Addressing the claim that even administrative roles are filled by expatriates, the company provided a nuanced explanation, arguing that in a complex industrial plant, roles like production scheduler or materials manager are “intrinsically linked to the core production process” and require a deep systemic understanding currently held by experienced Chinese staff.

While the company pointed to its recruitment efforts for local positions, such as forklift drivers and welders, it did not specifically justify why roles such as security guards would require expatriate staffing.

On the alleged “glass ceiling,” the company cited internal promotions, claiming 47 local employees have been promoted to Team Leader and 16 to Assistant Supervisor.
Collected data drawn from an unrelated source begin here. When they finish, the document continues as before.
Lemma find_existsb {A} (p : A → bool) (l : list A) :
  List.existsb p l = bool_decide (is_Some (List.find p l)).
Proof.
  induction l as [|a l IH]; [done|].
  simpl. by destruct (p a).
Qed.

Lemma elem_of_siblingNames n siblings excludeId :
  n ∈ siblingNames item_id item_name siblings excludeId
  ↔ ∃ x, x ∈ siblings ∧ item_name x = n ∧ Some (item_id x) ≠ excludeId.
Proof.
  unfold siblingNames.
  rewrite elem_of_list_to_set, list_elem_of_fmap. split.
  - intros (x & -> & Hx). apply list_elem_of_In, filter_In in Hx as [Hx Hid].
    apply bool_decide_eq_true in Hid. exists x.
    by rewrite list_elem_of_In.
  - intros (x & Hx & <- & Hid). exists x. split; [done|].
    apply list_elem_of_In, filter_In. split; [by apply list_elem_of_In|].
    by apply bool_decide_eq_true.
Qed.

End Collisions.

(** X6. [isNameAvailable] and [resolveNameCollision] agree. For a name that
    passes validation (rooms are not validated here): when the name is
    reported available, the resolution answers the normalised name, with
    nothing to replace, whatever the action; when it is reported taken,
    the resolution under "cancel" throws [AlreadyExistsError] for the
    normalised name. *)
Theorem isNameAvailable_agrees_with_resolution
    {T : Type} (item_id : T → ID) (item_name : T → string)
    (entityType : EntityType) (name : string) (siblings : list T)
    (excludeId : option ID) :
  (match entityType with
   | ForKind kind => validateName name kind
   | ForDataroom => Ok tt
   end) = Ok tt →
  (isNameAvailable item_id item_name name siblings excludeId = true →
   ∀ action supportsReplace,
     resolveNameCollision item_id item_name entityType name action siblings
       excludeId supportsReplace
     = Ok (mkNameCollisionResult (normalizeName name) false None))
  ∧ (isNameAvailable item_id item_name name siblings excludeId = false →
     ∀ supportsReplace,
       resolveNameCollision item_id item_name entityType name Cancel siblings
         excludeId supportsReplace
       = Err (AlreadyExistsError (entityLabel entityType)
                (normalizeName name))).
Proof.
  intros Hvalid. unfold isNameAvailable, resolveNameCollision.
  rewrite Hvalid, find_existsb.
  destruct (List.find _ siblings) as [x|] eqn:Hfind.
  - rewrite bool_decide_eq_true_2 by by eexists. by split.
  - rewrite bool_decide_eq_false_2 by by intros [? [=]]. by split.
Qed.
However, it did not provide the organisational chart requested by Mining Zimbabwe that would clearly show the nationality and decision-making authority of all plant manager-level positions and above.


The Localisation Promise and National Compliance

A central pillar of the government’s National Development Strategy 1 (NDS1) is skills development and the meaningful participation of Zimbabweans in the economy. The allegations questioned the existence of a tangible skills transfer plan at Arcadia.

In response, PLZ outlined a “multi-tiered talent development strategy.” It highlighted an internal training centre, a “mentorship” programme, and a tripartite cooperation with Ningbo Polytechnic University in China and Harare Polytechnic College. It noted it has already recruited 11 Zimbabwean youths who studied in China.

“We wish to emphasize clearly that reliance on Chinese staff is an ‘incubator’ and ‘catalyst’ during the project’s initial phase and is by no means a long-term strategy. Our commitment to staff localisation is unwavering,” the company stated.

However, the company did not provide the requested formal, time-bound Skills Transfer and Localisation Plan—a document that would detail the number of Zimbabwean understudies for senior roles and specific timelines for them to assume these positions.

Regarding a July 2025 directive from the Office of the President, which warned Chinese investors against a “disregard for local laws,” the company stated it has “never received any allegations from the President’s Office” on the matter and has always “actively responded to Zimbabwe’s national calls and complied with local laws.” It bolstered its compliance credentials by noting it is the first lithium miner in Zimbabwe to obtain international ISO certifications for compliance and environmental management.

Addressing its parent company Huayou Cobalt’s “Business for Good” principles, PLZ framed its entire investment as a contribution to national prosperity and its talent cultivation as part of creating “ESG best practices.”


An Unfinished Narrative

The dispute at the Arcadia Lithium Mine encapsulates the complex challenges of high-stakes foreign investment in Zimbabwe’s critical minerals sector. The company has presented a top-down narrative of technological necessity and strategic, phased localisation essential for the project’s long-term viability.

The employees, however, offer a bottom-up narrative of daily frustration, perceived disempowerment, and scepticism about the pace of change.

While the company’s detailed response provides significant context for its operational decisions, the absence of a concrete localisation timeline, a transparent organisational chart, and clarity on specific dismissal procedures means that critical questions persist. The resolution of this dialogue will be closely watched, as it will not only determine the future of the Arcadia mine but also set a precedent for how the promise of local empowerment is reconciled with the demands of cutting-edge industrial development in Zimbabwe.